(Collected data entries)
━━━━━━━━━━

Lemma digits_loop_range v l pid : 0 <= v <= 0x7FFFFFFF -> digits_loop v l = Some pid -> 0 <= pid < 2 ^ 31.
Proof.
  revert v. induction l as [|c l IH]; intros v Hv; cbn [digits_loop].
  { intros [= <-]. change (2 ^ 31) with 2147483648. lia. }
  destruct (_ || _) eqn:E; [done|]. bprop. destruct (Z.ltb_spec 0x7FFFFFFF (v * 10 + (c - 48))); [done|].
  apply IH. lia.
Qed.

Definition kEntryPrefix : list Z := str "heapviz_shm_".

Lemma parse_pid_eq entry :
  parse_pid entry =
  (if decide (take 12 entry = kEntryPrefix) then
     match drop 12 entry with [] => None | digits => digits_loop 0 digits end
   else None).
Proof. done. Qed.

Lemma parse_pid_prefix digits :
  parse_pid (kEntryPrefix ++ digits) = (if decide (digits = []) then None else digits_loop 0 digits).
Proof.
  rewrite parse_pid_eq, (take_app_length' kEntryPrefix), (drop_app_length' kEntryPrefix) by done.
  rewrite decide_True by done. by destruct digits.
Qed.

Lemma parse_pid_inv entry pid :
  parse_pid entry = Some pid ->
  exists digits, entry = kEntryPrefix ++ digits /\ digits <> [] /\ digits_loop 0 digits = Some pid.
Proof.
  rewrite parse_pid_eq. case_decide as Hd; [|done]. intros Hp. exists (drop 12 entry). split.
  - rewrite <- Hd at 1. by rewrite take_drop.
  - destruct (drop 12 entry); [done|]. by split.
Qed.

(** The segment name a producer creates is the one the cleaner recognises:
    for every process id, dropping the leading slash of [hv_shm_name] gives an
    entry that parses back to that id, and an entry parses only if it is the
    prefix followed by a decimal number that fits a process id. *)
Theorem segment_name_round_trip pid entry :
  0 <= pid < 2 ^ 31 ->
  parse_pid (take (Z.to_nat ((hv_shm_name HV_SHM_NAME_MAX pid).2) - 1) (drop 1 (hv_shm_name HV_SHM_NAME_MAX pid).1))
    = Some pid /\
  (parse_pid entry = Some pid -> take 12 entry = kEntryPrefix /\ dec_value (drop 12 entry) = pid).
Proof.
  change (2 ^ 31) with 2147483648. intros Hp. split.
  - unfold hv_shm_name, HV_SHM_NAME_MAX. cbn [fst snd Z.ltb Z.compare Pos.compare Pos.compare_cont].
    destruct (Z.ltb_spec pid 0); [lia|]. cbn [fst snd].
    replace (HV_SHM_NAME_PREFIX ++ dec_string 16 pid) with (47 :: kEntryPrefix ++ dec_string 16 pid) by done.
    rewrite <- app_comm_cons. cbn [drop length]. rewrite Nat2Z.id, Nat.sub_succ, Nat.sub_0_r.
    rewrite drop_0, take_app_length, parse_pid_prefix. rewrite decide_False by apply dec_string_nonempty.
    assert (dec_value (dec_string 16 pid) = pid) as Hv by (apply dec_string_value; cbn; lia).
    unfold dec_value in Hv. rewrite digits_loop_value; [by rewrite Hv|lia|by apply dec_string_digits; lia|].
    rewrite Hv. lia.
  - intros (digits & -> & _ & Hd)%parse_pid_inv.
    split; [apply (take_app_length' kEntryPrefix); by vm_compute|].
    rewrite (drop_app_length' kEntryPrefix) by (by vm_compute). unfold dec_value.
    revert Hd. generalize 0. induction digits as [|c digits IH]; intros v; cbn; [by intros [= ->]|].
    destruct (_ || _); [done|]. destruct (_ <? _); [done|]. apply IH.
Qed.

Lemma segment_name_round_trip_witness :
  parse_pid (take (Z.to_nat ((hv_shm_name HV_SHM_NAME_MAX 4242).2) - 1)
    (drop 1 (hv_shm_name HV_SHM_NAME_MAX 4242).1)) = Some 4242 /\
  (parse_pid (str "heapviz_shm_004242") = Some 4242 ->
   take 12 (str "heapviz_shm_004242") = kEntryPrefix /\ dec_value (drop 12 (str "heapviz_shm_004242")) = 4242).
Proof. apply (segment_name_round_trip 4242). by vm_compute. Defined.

━━━━━━━━━━

EXERCISE INSTRUCTIONS
Extract every line above containing the word "that".

RESULT FOR THIS EXERCISE
    entry that parses back to that id, and an entry parses only if it is the
    prefix followed by a decimal number that fits a process id. *)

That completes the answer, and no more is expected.